The Boolean equation for a NOR gate is created by multiplying the minus sign by the logical
products of the inputs. (A+B)'=Y
4.D
The logic function of combinational logic gates is identical to that of NOR gates; that is, they
both provide an output of 0 on 01 10 11, and act like NOR gates. Attached to the C code is also
a truth table for the function.
4.E
Data can be transmitted using analogue or digital electric signals. Both methods work by
translating data (such as a movie or song) into electrical signals. In contrast to digital systems,
which use numerical representations of data, analogue ones convert data into amplitudevariable electric pulses. Each "bit" in digital technology represents one of two possible
"amplitudes" in binary code (zero or one). The ability to transform analogue signals into digital
ones is built into many modern gadgets. A couple of the most prominent analogue equipment
are audio speakers and microphones. While analogue technology costs less, it can only transmit
so much data before it becomes unreliable.
Many devices' functions have been entirely transformed by digital technology. Once the data
has been transmitted, it will be decoded from its binary representation.

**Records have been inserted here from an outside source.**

Definition set_lru (l : list string) (c : gset string) (p : Pool) : Pool :=
  {| mediaFs_ := mediaFs_ p; capacityInGB_ := capacityInGB_ p; periodInUs_ := periodInUs_ p;
     diskAvailInBytes_ := diskAvailInBytes_ p; refillUnit_ := refillUnit_ p;
     totalUsed_ := totalUsed_ p; riskMark_ := riskMark_ p; waterMark_ := waterMark_ p;
     running_ := running_ p; exit_ := exit_ p; isFull_ := isFull_ p;
     fileIndex_ := fileIndex_ p; lru_ := l; lru_cleared := c |}.

(** *** LRU operations used by the pool *)

(** Modelled from the spec: the operations of the LRU list ([lru.h] is not
    among the sources) that the pool calls: [push_front], [access] (move to
    the front), [mark_key_cleared], [remove] and [back]. *)
Definition lru_remove_key (k : string) (l : list string) : list string :=
  filter (fun x => x <> k) l.

(** [lru_.push_front(..); lru_.front() = iter] *)
Definition lru_push_front (k : string) (p : Pool) : Pool :=
  set_lru (k :: lru_ p) (lru_cleared p) p.

(** [lru_.access(iter)]: move the slot to the front. *)
Definition lru_access (k : string) (p : Pool) : Pool :=
  set_lru (k :: lru_remove_key k (lru_ p)) (lru_cleared p) p.

(** [lru_.mark_key_cleared(iter)] *)
Definition lru_mark_key_cleared (k : string) (p : Pool) : Pool :=
  set_lru (lru_ p) ({[k]} ∪ lru_cleared p) p.

(** [lru_.remove(iter)] *)
Definition lru_remove (k : string) (p : Pool) : Pool :=
  set_lru (lru_remove_key k (lru_ p)) (lru_cleared p ∖ {[k]}) p.

(** [lru_.back()] *)
Definition lru_back (p : Pool) : option string := last (lru_ p).

(** *** Constructor *)

Definition FileCachePool (mediaFs : MediaFs)
    (capacityInGB periodInUs diskAvailInBytes refillUnit : Z) : Pool :=
  {| mediaFs_ := mediaFs; capacityInGB_ := capacityInGB; periodInUs_ := periodInUs;
     diskAvailInBytes_ := diskAvailInBytes; refillUnit_ := refillUnit;
     totalUsed_ := 0;
     riskMark_ := riskMark_of capacityInGB;
     waterMark_ := waterMark_of capacityInGB;
     running_ := false; exit_ := false; isFull_ := false;
     fileIndex_ := ∅; lru_ := []; lru_cleared := ∅ |}.

(** *** Results of operations

    [Done] carries the state when the call returns; [Undefined] marks a use
    of a key that has no entry in [fileIndex_] (a dangling iterator);
    [OutOfFuel] marks an eviction loop still running when the iteration
    budget is spent. *)

Inductive outcome (A : Type) : Type :=
  | Done (a : A)
  | Undefined
  | OutOfFuel.
Arguments Done {A} a.
Arguments Undefined {A}.
Arguments OutOfFuel {A}.

Definition bind {A B} (o : outcome A) (f : A -> outcome B) : outcome B :=
  match o with
  | Done a => f a
  | Undefined => Undefined
  | OutOfFuel => OutOfFuel
  end.

Definition omap {A B} (f : A -> B) (o : outcome A) : outcome B :=
  bind o (fun a => Done (f a)).

Definition entry_of (p : Pool) (k : string) : outcome LruEntry :=
  match fileIndex_ p !! k with
  | Some e => Done e
  | None => Undefined
  end.

(** *** afterFtrucate *)

Definition afterFtrucate (k : string) (p : Pool) : outcome Pool :=
  bind (entry_of p k) (fun e =>
    let total := s64 (totalUsed_ p - s64 (size e)) in
    let total := if total <? 0 then 0 else total in
    let p1 := set_totalUsed total
                (set_fileIndex (<[k := {| openCount := openCount e; size := 0 |}]> (fileIndex_ p)) p) in
    if openCount e =? 0 then
      let '(err, fs) := fs_unlink (mediaFs_ p1) k in
      if negb (err =? 0) then Done (set_mediaFs fs p1)
      else Done (set_fileIndex (delete k (fileIndex_ p1)) (lru_remove k (set_mediaFs fs p1)))
    else Done p1).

They are flexible
because modifications may be made rapidly. The cost of digital devices tends to be higher than
that of analogue ones.
Analog communications require significantly less bandwidth than digital ones. Changes in
physical phenomena like sound, light, temperature, position, or pressure are more faithfully
represented by analogue signals. This means that the electrical tolerance of analogue
communication systems is more significant.
Equipment and media for VCR video recording are all examples of modern technology that
use analogue signals. Any clock is assumed to be an analogue clock without a digital readout.
Due to advancements in digital technology, gadgets are now more portable, lightweight,
speedy, and versatile than ever before.
Data can be created, stored, or processed using various digital technologies. Social networking
sites, online video games, multimedia presentations, and mobile phones are just a few examples
of the many forms of electronic media and methods of contact available today. The term
"digital learning" is used when discussing education whenever digital instruments are used.
1. F
Communication systems that transmit a continuous stream of speech, data, images, or video
typically use similar signals. The input signal is combined with a carrier signal during analogue
transmission using one of two primary techniques. Many applications continue to collect
signals from analogue sensors and transducers, and radio and audio equipment also extensively
use analogue circuitry before transforming those signals to digital for storage and processing.
The applications for digital audio systems are numerous. Television and film editors can benefit
from digital audio technology. Car stereos, concert sound systems, and studio recordings all
use some form of digital audio technology.